Task prompt
For the records below, print the lines from the line with "Abbreviation num := Qc." through the line with "iterable of ints. *)" exactly as written; include both end lines and exclude the rest.
○ ○ ○ ○ ○
(** * The task API of nmmo (src/nmmo/task/task_api.py)

    A shallow embedding of [Task], [OngoingTask], [make_same_task],
    [nmmo_default_task] and [make_team_tasks], and the properties of
    the reward protocol and of the factories.

    Conventions of the embedding.
    - Python numbers are exact rationals ([Qc]): the reward arithmetic
      is read over the rationals, without rounding, NaN or infinities.
      A boolean returned by an evaluation function is the number it
      becomes under [* 1.0] (True is 1, False is 0).
    - Agent ids are Python ints ([Z]); [int(ent_id)] is the identity.
    - A Python exception is a value of [exn]; a call that may raise
      returns [exn + A].
    - Objects that are mutated in place and may be shared (the kwargs
      dicts of a task spec, the Task instances) live in a store and are
      named by their position in it. *)

From Stdlib Require Import ZArith QArith Qcanon.
From stdpp Require Import base option list gmap strings.

Local Open Scope Z_scope.

(** ** Python values and built-ins used by the module *)

Module Py.

(** Python numbers. *)
Abbreviation num := Qc.

Inductive exn : Type :=
| AssertionError (msg : string)
| IndexError
| KeyError (k : string)
| TypeError.

Definition result (A : Type) : Type := exn + A.

Definition ltb (x y : num) : bool := negb (Qle_bool y x).
Definition geb (x y : num) : bool := Qle_bool y x.

(** [min(a, b)] keeps [a] unless [b < a]; [max(a, b)] keeps [a]
    unless [b > a]. *)
Definition min (a b : num) : num := if ltb b a then b else a.
Definition max (a b : num) : num := if ltb a b then b else a.

(** [{k: f(k) for k in l}]: keys are inserted from left to right. *)
Definition dict_comp {V : Type} (f : Z → V) (l : list Z) : gmap Z V :=
  foldl (λ m k, <[k := f k]> m) ∅ l.

(** [l[i]] on a list with an int index: negative indices count from
    the end, anything else out of range raises IndexError. *)
Definition list_index {A : Type} (l : list A) (i : Z) : result A :=
  let n := Z.of_nat (length l) in
  let j := if (i <? 0)%Z then (n + i)%Z else i in
  if ((0 <=? j) && (j <? n))%Z
  then match l !! Z.to_nat j with
       | Some x => inr x
       | None => inl IndexError
       end
  else inl IndexError.

End Py.

Import Py.

(** Rationals written as decimals in the scenarios. *)
Definition dec (n : Z) (d : positive) : num := Q2Qc (n # d).

(** ** Task and OngoingTask *)

(** The two classes of the module; [_map_progress_to_reward] is the
  one method that [OngoingTask] overrides. *)
Inductive task_cls : Type := cls_Task | cls_OngoingTask.

Global Instance task_cls_eq_dec : EqDecision task_cls.
Proof. solve_decision. Defined.

(** The [assignee] argument of the constructor: an int or a sized
  iterable of ints. *)
Inductive assignee_arg : Type :=
| AInt (i : Z)
| AIter (l : list Z).

(** The entry of one agent in the [infos] dict. *)
Record info : Type := mkInfo { info_reward : num; info_progress : num }.

Section TaskModel.

(** [GS] is the game state, [E] the callables used as [eval_fn];
    [call ev gs] is what [ev(gs)] returns, read as a number. The
    evaluation is a pure function of the game state. *)
Context {GS E : Type}.
Variable call : E → GS → num.

(** The instance attributes, with the class of the instance. [name]
    is left out: the constructor writes it once, [__str__] reads it,
    and no other method does. *)
Record Task : Type := mkTask {
  cls : task_cls;
  eval_fn : E;
  assignee : list Z;
  progress : num;
  completed : bool;
  reward_multiplier : num
}.

(** [Task.__init__]. [tuple(set(assignee))] holds each id once, in
    the order in which the set is iterated, which Python does not
    specify; [elements] fixes one order. *)
Definition Task_init (c : task_cls) (ev : E) (a : assignee_arg)
    (m : num) : result Task :=
  match a with
  | AInt i => inr (mkTask c ev [i] 0%Qc false m)
  | AIter l =>
      if decide (0 < length l)%nat
      then inr (mkTask c ev (elements (list_to_set l : gset Z)) 0%Qc false m)
      else inl (AssertionError "Assignee cannot be empty")
  end.

(** [Task.reset] *)
Definition reset (t : Task) : Task :=
  mkTask (cls t) (eval_fn t) (assignee t) 0%Qc false (reward_multiplier t).

Definition set_progress (t : Task) (p : num) : Task :=
  mkTask (cls t) (eval_fn t) (assignee t) p (completed t) (reward_multiplier t).

Definition set_completed (t : Task) : Task :=
  mkTask (cls t) (eval_fn t) (assignee t) (progress t) true (reward_multiplier t).

(** [max(min(self._eval_fn(gs)*1.0,1.0),0.0)] *)
Definition clamped_eval (t : Task) (gs : GS) : num :=
  max (min (call (eval_fn t) gs * 1)%Qc 1%Qc) 0%Qc.

(** [Task._map_progress_to_reward] *)
Definition Task_map_progress_to_reward (t : Task) (gs : GS) : num * Task :=
  if completed t then (0%Qc, t)
  else
    let new_progress := clamped_eval t gs in
    let diff := (new_progress - progress t)%Qc in
    let t1 := set_progress t new_progress in
    let t2 := if geb (progress t1) 1%Qc then set_completed t1 else t1 in
    (diff, t2).

(** [OngoingTask._map_progress_to_reward] *)
Definition OngoingTask_map_progress_to_reward (t : Task) (gs : GS)
    : num * Task :=
  let t1 := set_progress t (clamped_eval t gs) in
  let t2 := if geb (progress t1) 1%Qc then set_completed t1 else t1 in
  (progress t2, t2).
(** * signac: synced JSON collections and the document store

    A shallow embedding of [signac/core/jsoncollection.py] (the JSON
    backend of the synced collections) together with the parts of the
    synchronization framework and of the document store that the
    properties below talk about.

    Layout:
    - [Json]       plain structures and the [json] library codec
    - [Posixpath]  [os.path.split] and [os.path.join]
    - [Filesystem] files, primitive file operations and their traces
    - [JSONCollection] the backend: [__init__], [_load], [_sync],
                   [_write_to_cache], [_sync_from_buffer]
    - [NodeCache]  per-root identity cache of nested nodes
    - [Collection] the document store: matcher, index, open modes
    - [Py]         Python values: items, iteration, truth, exceptions
    - [Admin]      [compdb/contrib/admin.py]: roles, user names, the
                   generators over a reply of [usersInfo], [update_user]
    - [Connection] [signac/common/connection.py]: the connector and the
                   subject of a certificate
    - [Host]       [signac/common/host.py]: host configurations and
                   [check_credentials] *)

From Stdlib Require Import ZArith Ascii String List Bool Lia.
From stdpp Require Import base option gmap strings list fin_maps pretty infinite.

Set Warnings "-register-all,-clear-no-such-hyp".

Local Open Scope string_scope.
Local Open Scope Z_scope.

(** ** Plain structures and their JSON text *)

Module Json.

(** What [to_base] produces and [json.dumps] accepts: scalars, sequences
    and mappings with string keys.  A mapping keeps its items in insertion
    order, as a Python [dict] does. *)
Inductive json : Type :=
  | JNull
  | JBool (b : bool)
  | JNum (z : Z)
  | JStr (s : string)
  | JList (l : list json)
  | JDict (m : list (string * json)).

(** Induction with the hypotheses for the elements of a sequence and the
    values of a mapping. *)
Section json_rect_nested.
Variable P : json -> Prop.
Hypothesis HNull : P JNull.
Hypothesis HBool : forall b, P (JBool b).
Hypothesis HNum : forall z, P (JNum z).
Hypothesis HStr : forall s, P (JStr s).
Hypothesis HList : forall l, Forall P l -> P (JList l).
Hypothesis HDict : forall m, Forall (fun kv => P (snd kv)) m -> P (JDict m).
(** * gspotty: the command dispatcher of cmd/gspotty/main.go and the
      companion script scripts/play

    The program is a thin command-line front end: it checks two environment
    variables, parses its flags, and hands over to one function of the
    packages internal/cli, internal/menu or internal/profile.  The model
    below follows main.go statement by statement.  A run is a list of
    observable events (text written to a standard stream, calls into the
    other packages) together with the way the process ends. *)

From Stdlib Require Import ZArith Ascii.
From stdpp Require Import base option list strings gmap sorting.

Open Scope Z_scope.

(** ** Processes: an event trace with an early exit *)

Module Process.

Inductive Stream := Stdout | Stderr.

(** The calls main makes into the rest of the repository, with the
    arguments main passes (ctx and client are the same values in every
    call and are left out). *)
Inductive ExtCall :=
| GetSpotifyClient
| GetProfile (userID : string)
| StopCurrentlyPlaying
| NewInteractiveMenu
| SetKeepPlayingFlag (keep : bool)
| MenuRun
| SearchTracks (query artist : string) (limit : Z) (details keep auto : bool)
| SearchAlbums (query : string) (limit : Z) (details keep auto : bool)
| SearchPlaylists (query : string) (limit : Z) (details keep auto : bool)
| SearchTracksWithMenu (query artist : string) (limit : Z)
                       (details keep auto : bool)
| SearchAlbumsWithMenu (query : string) (limit : Z) (details keep auto : bool)
| SearchPlaylistsWithMenu (query : string) (limit : Z)
                          (details keep auto : bool).
Lemma merge_loop_chars c toks : forall cur ro,
  In c (merge_loop toks cur ro) ->
  In c cur \/ (exists pt, In pt toks /\ In c (snd pt)) \/ c = "["%char \/ c = "]"%char.
Proof.
  induction toks as [|[p t] rest IH]; intros cur ro H; cbn [merge_loop] in H; [left; exact H|].
  destruct (IH _ _ H) as [H1|[[pt [Hpt Hc]]|H1]].
  - unfold slice_insert in H1. apply in_app_iff in H1. destruct H1 as [H1|H1].
    + left. rewrite <- (firstn_skipn (if length cur <? p + ro then length cur else p + ro) cur).
      apply in_app_iff. left. exact H1.
    + apply in_app_iff in H1. destruct H1 as [H1|H1].
      * apply in_bracket in H1. destruct H1 as [H1|[H1|H1]].
        -- right. right. left. exact H1.
        -- right. left. exists (p, t). split; [left; reflexivity | exact H1].
        -- right. right. right. exact H1.
      * left. rewrite <- (firstn_skipn (if length cur <? p + ro then length cur else p + ro) cur).
        apply in_app_iff. right. exact H1.
  - right. left. exists pt. split; [right; exact Hpt | exact Hc].
  - right. right. exact H1.
Qed.

Lemma merge_chars c cl ll :
  In c (merge_chords_and_lyrics cl ll) ->
  In c cl \/ In c ll \/ c = "["%char \/ c = "]"%char.
Proof.
  intros H. apply merge_loop_chars in H. destruct H as [H|[[pt [Hpt Hc]]|H]].
  - right. left. exact H.
  - left. unfold chord_positions_of in Hpt. apply filter_In in Hpt.
    destruct (finditer_aux_chars c cl 0 0 [] pt (proj1 Hpt) Hc) as [[]|H]. exact H.
  - right. right. exact H.
Qed.

Lemma format_chars c l :
  In c (format_chord_only_line l) -> In c l \/ c = "["%char \/ c = "]"%char.
Proof.
  rewrite format_runs. intros H. apply in_concat in H. destruct H as [x [Hx Hc]].
  apply in_map_iff in Hx. destruct Hx as [r [<- Hr]].
  assert (Hl : In c r -> In c l).
  { intros Hcr. destruct (finditer_runs_spec l) as [E _]. rewrite <- E.
    apply in_concat. exists r. auto. }
  destruct (is_chord_token r).
  - apply in_bracket in Hc. destruct Hc as [Hc|[Hc|Hc]]; auto.
  - left. auto.
Qed.

Lemma process_rec_chars lines : forall o c,
  In o (process_rec lines) -> In c o ->
  (exists l, In l lines /\ In c l) \/ c = "["%char \/ c = "]"%char.
Proof.
  induction lines as [|x|x y l IH1 IH2] using (list_ind2 (A := str)); intros o c Ho Hc.
  - destruct Ho.
  - rewrite process_rec_cons in Ho. destruct (is_chord_only_line x).
    + destruct Ho as [<-|[]]. apply format_chars in Hc.
      destruct Hc as [Hc|Hc]; [left; exists x; split; [left; reflexivity | exact Hc] | right; exact Hc].
    + destruct Ho as [<-|[]]. left. exists x. split; [left; reflexivity | exact Hc].
  - rewrite process_rec_cons in Ho. destruct (is_chord_only_line x).
    + destruct (strip_nonempty y && negb (full_match HEADER_RE y)).
      * destruct Ho as [<-|Ho].
        -- apply merge_chars in Hc. destruct Hc as [Hc|[Hc|Hc]].
           ++ left. exists x. split; [left; reflexivity | exact Hc].
           ++ left. exists y. split; [right; left; reflexivity | exact Hc].
           ++ right. exact Hc.
        -- destruct (IH1 o c Ho Hc) as [[l' [Hl Hc']]|H]; [|right; exact H].
           left. exists l'. split; [right; right; exact Hl | exact Hc'].
      * destruct Ho as [<-|Ho].
        -- apply format_chars in Hc. destruct Hc as [Hc|Hc];
             [left; exists x; split; [left; reflexivity | exact Hc] | right; exact Hc].
        -- destruct (IH2 o c Ho Hc) as [[l' [Hl Hc']]|H]; [|right; exact H].
           left. exists l'. split; [right; exact Hl | exact Hc'].
    + destruct Ho as [<-|Ho].
      * left. exists x. split; [left; reflexivity | exact Hc].
      * destruct (IH2 o c Ho Hc) as [[l' [Hl Hc']]|H]; [|right; exact H].
        left. exists l'. split; [right; exact Hl | exact Hc'].
Qed.

Lemma process_rec_length lines :
  length (process_rec lines) <= length lines /\ length lines <= 2 * length (process_rec lines).
Proof.
  induction lines as [|x|x y l IH1 IH2] using (list_ind2 (A := str)).
  - simpl. lia.
  - rewrite process_rec_cons. destruct (is_chord_only_line x); simpl; lia.
  - rewrite process_rec_cons. destruct (is_chord_only_line x).
    + destruct (strip_nonempty y && negb (full_match HEADER_RE y)).
      * cbn [length] in *. lia.
      * cbn [length] in *. lia.
    + cbn [length] in *. lia.
Qed.

Lemma last_cons_cons {A} (x y : A) l d : last (x :: y :: l) d = last (y :: l) d.
Proof. reflexivity. Qed.

Lemma process_rec_app (l1 l2 : list str) :
  is_chord_only_line (last l1 []) = false ->
  process_rec (l1 ++ l2) = process_rec l1 ++ process_rec l2.
Proof.
  induction l1 as [|x|x y l IH1 IH2] using (list_ind2 (A := str)); intros H.
  - reflexivity.
  - cbn [last] in H. cbn [app].
    rewrite (process_rec_cons x l2), (process_rec_cons x []), H. reflexivity.
  - rewrite last_cons_cons in H.
    assert (Hl : is_chord_only_line (last l []) = false).
    { destruct l as [|z l]; [reflexivity|]. exact H. }
    cbn [app]. rewrite (process_rec_cons x (y :: l ++ l2)), (process_rec_cons x (y :: l)).
    change (y :: l ++ l2) with ((y :: l) ++ l2).
    destruct (is_chord_only_line x).
    + destruct (strip_nonempty y && negb (full_match HEADER_RE y)).
      * rewrite (IH1 Hl). reflexivity.
      * rewrite (IH2 H). reflexivity.
    + rewrite (IH2 H). reflexivity.
Qed.
(** * USDB-Syncer video transcoder: command builders and loudness normalisation

    A shallow embedding of [codecs.py] (the nine codec handlers) and of
    [core/audio_normalizer.py] (two-pass loudnorm analysis, pass-2 filter,
    injection and orchestration), followed by the properties proved of them.

    Conventions of the embedding.
    - A Python [str] is a [string]; a [list[str]] command is a [list string].
    - A Python [int] is a [Z]; a Python [float] is a binary64 value, written
      as a [spec_float] (sign, mantissa, exponent; infinities and NaN).
    - A function that may raise returns a [result]; [Raise e] carries the
      exception.
    - A [pathlib.Path] is seen through the two observations the code makes
      of it, [str(p)] and [p.suffix].
    - Calls to [slog] and [_logger] only write log lines; they do not change
      any returned value and are left out. *)

From Stdlib Require Import ZArith QArith List String Ascii Bool Lia.
From Stdlib Require Import DecimalString DecimalZ.
From Stdlib Require Import SpecFloat.
Import ListNotations.
Set Warnings "-register-all".
Open Scope string_scope.
Open Scope Z_scope.
Open Scope list_scope.

(* ===================================================================== *)
(** * Python values and built-ins                                          *)
(* ===================================================================== *)

Module Py.

(** Exceptions raised by the modelled code or by the built-ins it calls. *)
Inductive exn : Type :=
| ValueError (msg : string)
| TypeError
| OverflowError
| RuntimeError (msg : string)
| OSError
| RecursionError.

Inductive result (A : Type) : Type :=
| Ok (a : A)
| Raise (e : exn).
Arguments Ok {A} a.
Arguments Raise {A} e.

Definition bind {A B} (r : result A) (k : A -> result B) : result B :=
  match r with
  | Ok a => k a
  | Raise e => Raise e
  end.

(** binary64 *)
Definition float := spec_float.
Definition prec64 : Z := 53.
Definition emax64 : Z := 1024.

(** [float(n)] for an [int] [n]: nearest binary64, ties to even;
    [OverflowError] when the rounded value does not fit. *)
Definition float_of_int (n : Z) : result float :=
  match n with
  | Z0 => Ok (S754_zero false)
  | Zpos p =>
      match binary_round prec64 emax64 false p 0 with
      | S754_finite s m e => Ok (S754_finite s m e)
      | _ => Raise OverflowError
      end
  | Zneg p =>
      match binary_round prec64 emax64 true p 0 with
      | S754_finite s m e => Ok (S754_finite s m e)
      | _ => Raise OverflowError
      end
  end.

(** [math.isfinite] *)
Definition isfinite (v : float) : bool :=
  match v with
  | S754_zero _ | S754_finite _ _ _ => true
  | S754_infinity _ | S754_nan => false
  end.

(** Exact comparison of two floats: an integer comparison of the two
    values brought to the smaller exponent; [None] when either is NaN. *)
Definition scaled (x : float) (k : Z) : Z :=
  match x with
  | S754_finite s m e => (if s then Zneg m else Zpos m) * 2 ^ (e - k)
  | _ => 0
  end.

Definition fexponent (x : float) : Z :=
  match x with
  | S754_finite _ _ e => e
  | _ => 0
  end.

Definition fcompare (a b : float) : option comparison :=
  match a, b with
  | S754_nan, _ | _, S754_nan => None
  | S754_infinity s1, S754_infinity s2 =>
      Some (if s1 then (if s2 then Eq else Lt) else (if s2 then Gt else Eq))
  | S754_infinity s, _ => Some (if s then Lt else Gt)
  | _, S754_infinity s => Some (if s then Gt else Lt)
  | _, _ =>
      let k := Z.min (fexponent a) (fexponent b) in
      Some (scaled a k ?= scaled b k)
  end.

(** [a < b] and [a > b] on floats (false when either side is NaN). *)
Definition flt (a b : float) : bool :=
  match fcompare a b with Some Lt => true | _ => false end.
Definition fgt (a b : float) : bool :=
  match fcompare a b with Some Gt => true | _ => false end.
Lemma put_on_database_witness :
  let db := {| DatabaseStorage.users := {[ 1%Z ]}; DatabaseStorage.resumes := ∅;
               DatabaseStorage.resumes_id_seq := 1 |} in
  let rename :=
    {| in_id := Some 7%Z; in_userId := None;
       in_firstName := Some (Some "Ana"); in_lastName := None;
       in_email := None; in_phone := None; in_summary := None;
       in_website := None; in_linkedin := None; in_education := None;
       in_experience := None; in_skills := None; in_projects := None;
       in_templateStyle := None; in_colorScheme := None;
       in_targetRole := None; in_isAtsOptimized := None;
       in_atsScore := Some (Some 90%Z); in_createdAt := None;
       in_updatedAt := None |} in
  put_resume_by_id 4 db "one" empty_payload
  = Ok ({| code := 400; body_sent := ErrorMessage "Invalid resume ID" |}, db) /\
  put_resume_by_id 4 db " 12px" empty_payload
  = Ok ({| code := 404; body_sent := ErrorMessage "Resume not found" |}, db) /\
  put_resume_by_id 4 db "2147483648" empty_payload
  = Ok ({| code := 500;
           body_sent := ErrorReport "Failed to update resume" NeonDbError |},
        db) /\
  (exists row' db',
     put_resume_by_id 4 one_row_table "1" rename
     = Ok ({| code := 200; body_sent := ResumeBody row' |}, db') /\
     Storage.id row' = 1%Z /\ Storage.atsScore row' = None /\
     firstName row' = Some "Ana" /\
     updatedAt row' = Some {| getTime := 4 |}).
Proof.
  intros db rename.
  destruct (put_on_database 4 db "one" empty_payload empty_table_consistent)
    as (H400 & _).
  destruct (put_on_database 4 db " 12px" empty_payload empty_table_consistent)
    as (_ & _ & H404 & _).
  destruct (put_on_database 4 db "2147483648" empty_payload
              empty_table_consistent) as (_ & H500 & _).
  destruct (put_on_database 4 one_row_table "1" rename
              one_row_table_consistent) as (_ & _ & _ & H200 & _).
  split; [apply H400; reflexivity|].
  split; [apply (H404 12%Z); reflexivity|].
  split; [apply (H500 2147483648%Z); reflexivity|].
  destruct (H200 1%Z (new_row 0 empty_payload empty_table)
              eq_refl eq_refl eq_refl eq_refl)
    as (row' & db' & Hreply & _ & Hid & Hscore & Hat & Hprov & _).
  { intros user Huser. discriminate Huser. }
  exists row', db'. split; [exact Hreply|]. split; [exact Hid|].
  split; [exact Hscore|]. split; [|exact Hat].
  destruct Hprov as (_ & Hfirst & _). apply Hfirst. reflexivity.
Defined.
○ ○ ○ ○ ○
Result
Abbreviation num := Qc.

Inductive exn : Type :=
| AssertionError (msg : string)
| IndexError
| KeyError (k : string)
| TypeError.

Definition result (A : Type) : Type := exn + A.

Definition ltb (x y : num) : bool := negb (Qle_bool y x).
Definition geb (x y : num) : bool := Qle_bool y x.

(** [min(a, b)] keeps [a] unless [b < a]; [max(a, b)] keeps [a]
    unless [b > a]. *)
Definition min (a b : num) : num := if ltb b a then b else a.
Definition max (a b : num) : num := if ltb a b then b else a.

(** [{k: f(k) for k in l}]: keys are inserted from left to right. *)
Definition dict_comp {V : Type} (f : Z → V) (l : list Z) : gmap Z V :=
  foldl (λ m k, <[k := f k]> m) ∅ l.

(** [l[i]] on a list with an int index: negative indices count from
    the end, anything else out of range raises IndexError. *)
Definition list_index {A : Type} (l : list A) (i : Z) : result A :=
  let n := Z.of_nat (length l) in
  let j := if (i <? 0)%Z then (n + i)%Z else i in
  if ((0 <=? j) && (j <? n))%Z
  then match l !! Z.to_nat j with
       | Some x => inr x
       | None => inl IndexError
       end
  else inl IndexError.

End Py.

Import Py.

(** Rationals written as decimals in the scenarios. *)
Definition dec (n : Z) (d : positive) : num := Q2Qc (n # d).

(** ** Task and OngoingTask *)

(** The two classes of the module; [_map_progress_to_reward] is the
  one method that [OngoingTask] overrides. *)
Inductive task_cls : Type := cls_Task | cls_OngoingTask.

Global Instance task_cls_eq_dec : EqDecision task_cls.
Proof. solve_decision. Defined.

(** The [assignee] argument of the constructor: an int or a sized
  iterable of ints. *)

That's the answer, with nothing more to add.